The trait of young girls being shy? I'm not trying to argue the basis of your question, but I've worked in middle schools and many of the girls are not shy...some of them are very aggressive. I think times have changed lately...there is less of the expectation for girls this age to be all meek and submissive.

I'm sorry I can't really answer the evolutionary basis part of your question...but girls (and boys) going through puberty are just...weird. Awkward.
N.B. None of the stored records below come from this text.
Lemma request_cases request parsed : bytes_ok request -> ParseDNSRequestLite request = Ok parsed ->
  12 <= len request /\ exists h qs n, parseHeader (E:=dns_error) request = Ok h /\ isLikelyDNSRequestHeader h = true /\
    parsePacketLiteWithHeader request h = Ok parsed /\ parseQuestions request (Z.to_nat (hQDCount h)) 12 = Ok (qs, n) /\
    parsed = mkLite h qs (hd no_question qs) true n /\ 12 <= n <= len request /\ len qs = hQDCount h /\
    u16 (hID h) /\ u16 (hFlags h) /\ u16 (hQDCount h) /\ hQDCount h <> 0.
Proof.
  intros Hb. unfold ParseDNSRequestLite, dnsHeaderSize. case_if; [done|]. zbool.
  destruct (parseHeader_ok request Hb (E:=dns_error)) as (h & Hh & U1 & U2 & U3 & _); [lia|]. rewrite Hh. cbn [obind].
  destruct (isLikelyDNSRequestHeader h) eqn:Hlk; [|done]. cbn [negb]. intros Hp. split; [lia|].
  assert (Hq0 : hQDCount h <> 0) by (unfold isLikelyDNSRequestHeader in Hlk; case_if; [done|]; by zbool).
  destruct (lite_fields _ _ _ Hp Hq0) as (qs & n & Hqs & ->).
  destruct (proj2 (parseQuestions_total request Hb _ 12 ltac:(lia)) qs n Hqs) as [Hr Hlen].
  assert (Hl : len qs = hQDCount h) by (unfold len, u16 in *; lia).
  exists h, qs, n. rewrite (proj2 (Z.ltb_lt 0 (len qs))) in * by (unfold u16 in *; lia). split_and!; done || lia.
Qed.

(** A response answers its request.  For a request that [ParseDNSRequestLite] accepts
    and whose names do not run past its question section, every short response (no
    data, refused, name error, server failure, ...) is built, with the parsed request at
    hand or without, and is parsed by the other side as a response with the identifier,
    the operation and the questions of the request, the given response code, no records,
    not truncated, and authoritative only for a name error. *)
Theorem response_mirrors_request (request : bytes) (parsed : LitePacket) (aa : bool) (rcode : Z) :
  bytes_ok request -> ParseDNSRequestLite request = Ok parsed ->
  ParseDNSRequestLite (take (Z.to_nat (QuestionEndOffset parsed)) request) = Ok parsed -> 0 <= rcode ->
  exists response h,
    (if aa then buildAuthoritativeResponseWithRCodeLite else buildResponseWithRCodeLite) request parsed rcode = Ok response /\
    (aa = false -> buildResponseWithRCode request rcode = Ok response) /\
    ParsePacketLite response =
      Ok (mkLite h (lQuestions parsed) (FirstQuestion parsed) true (QuestionEndOffset parsed)) /\
    hID h = hID (lHeader parsed) /\ hQR h = 1 /\ hOpCode h = hOpCode (lHeader parsed) /\ hAA h = Z.b2z aa /\ hTC h = 0 /\
    hRD h = hRD (lHeader parsed) /\ hRCode h = Z.land rcode 0xF /\ hQDCount h = hQDCount (lHeader parsed) /\
    hANCount h = 0 /\ hNSCount h = 0.
Proof.
  intros Hb Hp Hcut Hrc. destruct (request_cases request parsed Hb Hp) as
    (Hl & h & qs & n & Hh & Hlk & Hlite & Hqs & -> & Hn & Hlq & U1 & U2 & U3 & Hq0). cbn [QuestionEndOffset lHeader lQuestions FirstQuestion] in *.
  destruct (response_ok aa request h _ rcode Hb Hl Hh Hlk Hlite Hrc) as (q & opt & Hq & Hqn & Hbo & Hresp).
  cbn [QuestionEndOffset] in *. set (f := response_flags aa (hFlags h) rcode) in *.
  assert (Uf : u16 f) by (apply response_flags_u16; unfold u16 in U2; lia).
  exists (message_header (hID h) f (hQDCount h) 0 0 (getARCount (len opt)) ++ q ++ opt),
    (header_of (hID h) f (hQDCount h) 0 0 (getARCount (len opt))).
  assert (Hhdr : hOpCode h = Z.land (Z.shiftr (hFlags h) 11) 0xF /\ hRD h = Z.land (Z.shiftr (hFlags h) 8) 1).
  { unfold parseHeader in Hh. repeat (apply obind_ok_inv in Hh as (? & _ & Hh)). injection Hh as <-. done. }
  destruct (response_flags_single aa (hFlags h) rcode) as (F15 & F10 & F9 & F8 & _).
  pose proof (response_flags_opcode aa (hFlags h) rcode) as Fop. pose proof (response_flags_rcode aa (hFlags h) rcode) as Frc.
  split; [|split; [|split]].
  - destruct aa; exact Hresp.
  - intros ->. rewrite (response_builders_agree request h _ rcode Hb Hl Hh Hlk Hlite). exact Hresp.
  - assert (Hbt : bytes_ok (take (Z.to_nat n) request)) by (by apply Forall_take).
    destruct (request_cases _ _ Hbt Hcut) as (_ & h' & qs' & n' & _ & _ & _ & Hqs' & Heq & _).
    assert (h' = h /\ qs' = qs /\ n' = n) as (-> & -> & ->) by (by inversion Heq).
    assert (He := extends_cut request n (message_header (hID h) f (hQDCount h) 0 0 (getARCount (len opt))) q opt Hn Hq eq_refl).
    set (resp := message_header _ _ _ _ _ _ ++ q ++ opt) in *.
    assert (Hlr : 12 <= len resp) by (unfold resp; rewrite len_app; pose proof (len_nonneg (q ++ opt)); change (len _) with 12 at 1; lia).
    unfold ParsePacketLite, dnsHeaderSize. rewrite (proj2 (Z.ltb_ge (len resp) 12)) by lia.
    unfold resp at 1. rewrite parseHeader_message by (done || unfold getARCount; by case_if). cbn [obind].
    unfold parsePacketLiteWithHeader, header_of. cbn [hQDCount]. rewrite (proj2 (Z.eqb_neq _ 0)) by done.
    unfold dnsHeaderSize. rewrite (parseQuestions_extends _ resp He Hbt _ 12 (qs, n) ltac:(lia) Hqs'). cbn [map_err obind].
    rewrite (proj2 (Z.ltb_lt 0 (len qs))) by (unfold u16 in *; lia). by destruct qs.
  - unfold header_of. simpl. destruct Hhdr as [-> ->]. split_and!; done.
Qed.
Often easily embarrassed. I personally think all of this is just part of the whole process, and part of forming one's identity.
posted by jetskiaccidents at 1:20 PM on October 23, 2005


Even if there is a genetic basis for shyness, just because it exists doesn't, of itself, imply that shyness confers an evolutionary advantage. It does imply that it doesn't confer sufficient disadvantage to prevent its bearers from reproducing (a little over-facile -- having offspring that survive long enough to reproduce is relevant, too, especially with how totally dependent immature humans are.)
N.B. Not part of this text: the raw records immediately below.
(* ===== verification/DnsTransport.v ===== *)
(** * The tunnel's packets in DNS messages (masterdns dnsparser: transport.go)

    A client packet becomes the labels of a query name under the tunnel domain, a server
    packet the TXT records of the answer: one record when the frame fits, else numbered
    chunks of which the first carries the packet header and their number.

    Strings are byte strings.  [strings.TrimSpace], [strings.ToLower] and
    [strings.EqualFold] are modelled on ASCII; theorems about names assume ASCII names.
    The identifier of a query comes from a counter that is explicit here; its random
    seed is the initial value. *)

From stdpp Require Import base tactics list.
From Stdlib Require Import ZArith Lia.
From S2P Require Import Prelude Enums BaseCodec Base64 Compression Security VpnProto DnsParser.

Inductive transport_error :=
| DnsError (e : dns_error) | VpnError (e : vpn_error) | Base64Error (e : base64_error)
| ErrTXTAnswerMissing | ErrTXTAnswerMalformed | ErrTXTAnswerTooLarge.

Definition maxDNSNameLen : Z := 253.
Definition maxDNSLabelLen : Z := 63.
Definition maxTXTAnswerPayload : Z := 255.
Definition maxTXTEncodedChunk : Z := 191.

(** ** Strings *)

Definition is_space (c : Z) : bool := ((9 <=? c) && (c <=? 13)) || (c =? 32).

Fixpoint trim_left (s : bytes) : bytes :=
  match s with
  | c :: s' => if is_space c then trim_left s' else s
  | [] => []
  end.

Definition TrimSpace (s : bytes) : bytes := reverse (trim_left (reverse (trim_left s))).
Definition ToLower (s : bytes) : bytes := map lower_byte s.

(** [strings.TrimSuffix(s, ".")] *)
Definition trim_dot (s : bytes) : bytes :=
  match reverse s with
  | c :: r => if c =? 46 then reverse r else s
  | [] => s
  end.

Definition EqualFold (a b : bytes) : bool := bool_decide (ToLower a = ToLower b).

Definition sameDNSName (a b : bytes) : bool := EqualFold (trim_dot a) (trim_dot b).

(** [offset += copy(packet[offset:], src)] *)
Definition copy_adv {E} (l : bytes) (off : Z) (src : bytes) : outcome E (bytes * Z) :=
  let! l' := copy_at l off src in Ok (l', off + Z.min (len l - off) (len src)).

Definition put32 {E} (l : bytes) (a v : Z) : outcome E bytes :=
  let! l := put l a (wrap8 (Z.shiftr v 24)) in
  let! l := put l (a + 1) (wrap8 (Z.shiftr v 16)) in
  let! l := put l (a + 2) (wrap8 (Z.shiftr v 8)) in
  put l (a + 3) (wrap8 v).

(** ** Names *)

(** The loop of [encodeDNSNameStrict] over the positions 0 to len(name). *)
Fixpoint encodeDNSName_loop (fuel : nat) (name : bytes) (i labelStart writeOffset : Z) (encoded : bytes) :
    outcome dns_error (bytes * Z) :=
  match fuel with
  | O => Ok (encoded, writeOffset)
  | S fuel =>
      if len name <? i then Ok (encoded, writeOffset)
      else
        let! inside := if i <? len name then let! c := at_ name i in Ok (negb (c =? 46)) else Ok false in
        if (inside : bool) then encodeDNSName_loop fuel name (i + 1) labelStart writeOffset encoded
        else
          let labelLen := i - labelStart in
          if (labelLen =? 0) || (maxDNSLabelLen <? labelLen) then Err ErrInvalidName
          else
            let! encoded := put encoded writeOffset (wrap8 labelLen) in
            let! label := slice name labelStart i in
            let! (encoded, writeOffset) := copy_adv encoded (writeOffset + 1) label in
            encodeDNSName_loop fuel name (i + 1) (i + 1) writeOffset encoded
  end.

Definition encodeDNSNameStrict (name : bytes) : outcome dns_error bytes :=
  let name := trim_dot (TrimSpace name) in
  if bool_decide (name = []) then Ok [0]
  else if maxDNSNameLen <? len name then Err ErrInvalidName
  else
    let! (encoded, writeOffset) := encodeDNSName_loop (length name + 2) name 0 0 0 (make_bytes (len name + 2)) in
    let! encoded := put encoded writeOffset 0 in
    slice encoded 0 (writeOffset + 1).

Definition encodedQNameLen (encodedChars domainLen : Z) : Z :=
  if encodedChars <=? 0 then domainLen
  else encodedChars + Z.quot (encodedChars - 1) maxDNSLabelLen + 1 + domainLen.

(** The binary search of [CalculateMaxEncodedQNameChars]. *)
Fixpoint qname_search (fuel : nat) (domainLen low high best : Z) : Z :=
  match fuel with
  | O => best
  | S fuel =>
      if low <=? high then
        let mid := Z.quot (low + high) 2 in
        if encodedQNameLen mid domainLen <=? maxDNSNameLen then qname_search fuel domainLen (mid + 1) high mid
        else qname_search fuel domainLen low (mid - 1) best
      else best
  end.

Definition CalculateMaxEncodedQNameChars (domain : bytes) : Z :=
  let domainLen := len (trim_dot (TrimSpace domain)) in
  if domainLen <=? 0 then maxDNSNameLen else qname_search 254 domainLen 0 maxDNSNameLen 0.

(** The pieces of 63 bytes, and [EncodeDataToLabels]. *)
Fixpoint chunks_of (fuel : nat) (n : Z) (data : bytes) : list bytes :=
  match fuel with
  | O => []
  | S fuel => if len data <=? 0 then [] else take (Z.to_nat n) data :: chunks_of fuel n (drop (Z.to_nat n) data)
  end.

Definition EncodeDataToLabels (data : bytes) : bytes :=
  if len data <=? maxDNSLabelLen then data else dotted (chunks_of (length data) maxDNSLabelLen data).

Definition BuildTunnelQuestionName (domain encodedFrame : bytes) : outcome dns_error bytes :=
  let domain := trim_dot (ToLower (TrimSpace domain)) in
  if bool_decide (domain = []) then Err ErrInvalidName
  else if bool_decide (encodedFrame = []) then Ok domain
  else
    let name := EncodeDataToLabels encodedFrame ++ 46 :: domain in
    if maxDNSNameLen <? len name then Err ErrInvalidName else Ok name.

Definition PrepareTunnelDomainQname (domain : bytes) : outcome dns_error (bytes * bytes) :=
  let normalizedDomain := trim_dot (ToLower (TrimSpace domain)) in
  if bool_decide (normalizedDomain = []) then Err ErrInvalidName
  else let! domainQname := encodeDNSNameStrict normalizedDomain in Ok (normalizedDomain, domainQname).

(** ** Queries *)

(** [dnsIDCounter.Add(1)]: the identifier and the new counter. *)
Definition nextDNSRequestID (counter : Z) : Z * Z := (wrap16 (wrap32 (counter + 1)), wrap32 (counter + 1)).

Definition opt_len (ednsUDPSize : Z) : Z := if 0 <? ednsUDPSize then 11 else 0.

(** The header of a query. *)
Definition write_query_header (packet : bytes) (requestID ednsUDPSize : Z) : outcome dns_error bytes :=
  let! packet := put16 packet 0 requestID in
  let! packet := put16 packet 2 0x0100 in
  let! packet := put16 packet 4 1 in
  put16 packet 10 (if 0 <? ednsUDPSize then 1 else 0).

(** Type, class and OPT record after the name. *)
Definition write_query_tail (packet : bytes) (offset qType ednsUDPSize : Z) : outcome dns_error bytes :=
  let! packet := put16 packet offset qType in
  let! packet := put16 packet (offset + 2) DNSQ_CLASS_IN in
  let offset := offset + 4 in
  if 0 <? ednsUDPSize then
    let! packet := put packet offset 0x00 in
    let offset := offset + 1 in
    let! packet := put16 packet offset DNS_RECORD_TYPE_OPT in
    let offset := offset + 2 in
    let! packet := put16 packet offset ednsUDPSize in
    let offset := offset + 2 + 4 in
    put16 packet offset 0
  else Ok packet.

Definition buildTXTQuestionPacketPrepared (qname : bytes) (qType ednsUDPSize counter : Z) : outcome dns_error (bytes * Z) :=
  let '(requestID, counter) := nextDNSRequestID counter in
  let packet := make_bytes (dnsHeaderSize + len qname + 4 + opt_len ednsUDPSize) in
  let! packet := write_query_header packet requestID ednsUDPSize in
  let! (packet, offset) := copy_adv packet dnsHeaderSize qname in
  let! packet := write_query_tail packet offset qType ednsUDPSize in
  Ok (packet, counter).

Definition BuildTXTQuestionPacket (name : bytes) (qType ednsUDPSize counter : Z) : outcome dns_error (bytes * Z) :=
  let! qname := encodeDNSNameStrict name in
  buildTXTQuestionPacketPrepared qname qType ednsUDPSize counter.

(** The loop that writes the frame as labels. *)
Fixpoint write_labels (fuel : nat) (packet : bytes) (offset start : Z) (frame : bytes) : outcome dns_error (bytes * Z) :=
  match fuel with
  | O => Ok (packet, offset)
  | S fuel =>
      if start <? len frame then
        let end_ := if len frame <? start + maxDNSLabelLen then len frame else start + maxDNSLabelLen in
        let! packet := put packet offset (wrap8 (end_ - start)) in
        let! label := slice frame start end_ in
        let! (packet, offset) := copy_adv packet (offset + 1) label in
        write_labels fuel packet offset (start + maxDNSLabelLen) frame
      else Ok (packet, offset)
  end.

Definition BuildTunnelTXTQuestionPacketPrepared (normalizedDomain domainQname encodedFrame : bytes)
    (qType ednsUDPSize counter : Z) : outcome dns_error (bytes * Z) :=
  if bool_decide (normalizedDomain = []) || (len domainQname =? 0) then Err ErrInvalidName
  else if len encodedFrame =? 0 then buildTXTQuestionPacketPrepared domainQname qType ednsUDPSize counter
  else if maxDNSNameLen <? encodedQNameLen (len encodedFrame) (len normalizedDomain) then Err ErrInvalidName
  else
    let labelCount := Z.quot (len encodedFrame + maxDNSLabelLen - 1) maxDNSLabelLen in
    let qnameLen := len encodedFrame + labelCount + len domainQname in
    let packet := make_bytes (dnsHeaderSize + qnameLen + 4 + opt_len ednsUDPSize) in
    let '(requestID, counter) := nextDNSRequestID counter in
    let! packet := write_query_header packet requestID ednsUDPSize in
    let! (packet, offset) := write_labels (length encodedFrame) packet dnsHeaderSize 0 encodedFrame in
    let! (packet, offset) := copy_adv packet offset domainQname in
    let! packet := write_query_tail packet offset qType ednsUDPSize in
    Ok (packet, counter).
Evolution doesn't exist for anyone's benefit. It's just something that happens. It's a passing on of genetic traits just good enough for their bearers to reproduce in the environments of the past, and, like the prospectuses say, past performance is no guarantee of future results.

And I'd be very surprised if science ever determines a straigtforward gene for shyness. A genetic predisposition that, in combination with environmental factors beginning in the womb, leads to shyness, maybe. But one which trumps all enviromental factors? I doubt it (same with other complex human behaviors.)
posted by Zed_Lopez at 1:36 PM on October 23, 2005


The first and most fundamental question here does seem to be about whether or not the word "shyness" really does identify something that shows up in cultures around the world in similar biological circumstances (gender and age, according to ykjay) despite the differences between those cultures. It's obvious that showing that something is universal is a bare minimum requirement for making it a candidate for this kind of explanation - even if there are conditions on its development, as in the differences in social context that must make a difference to whether people develop traits like physical aggressiveness.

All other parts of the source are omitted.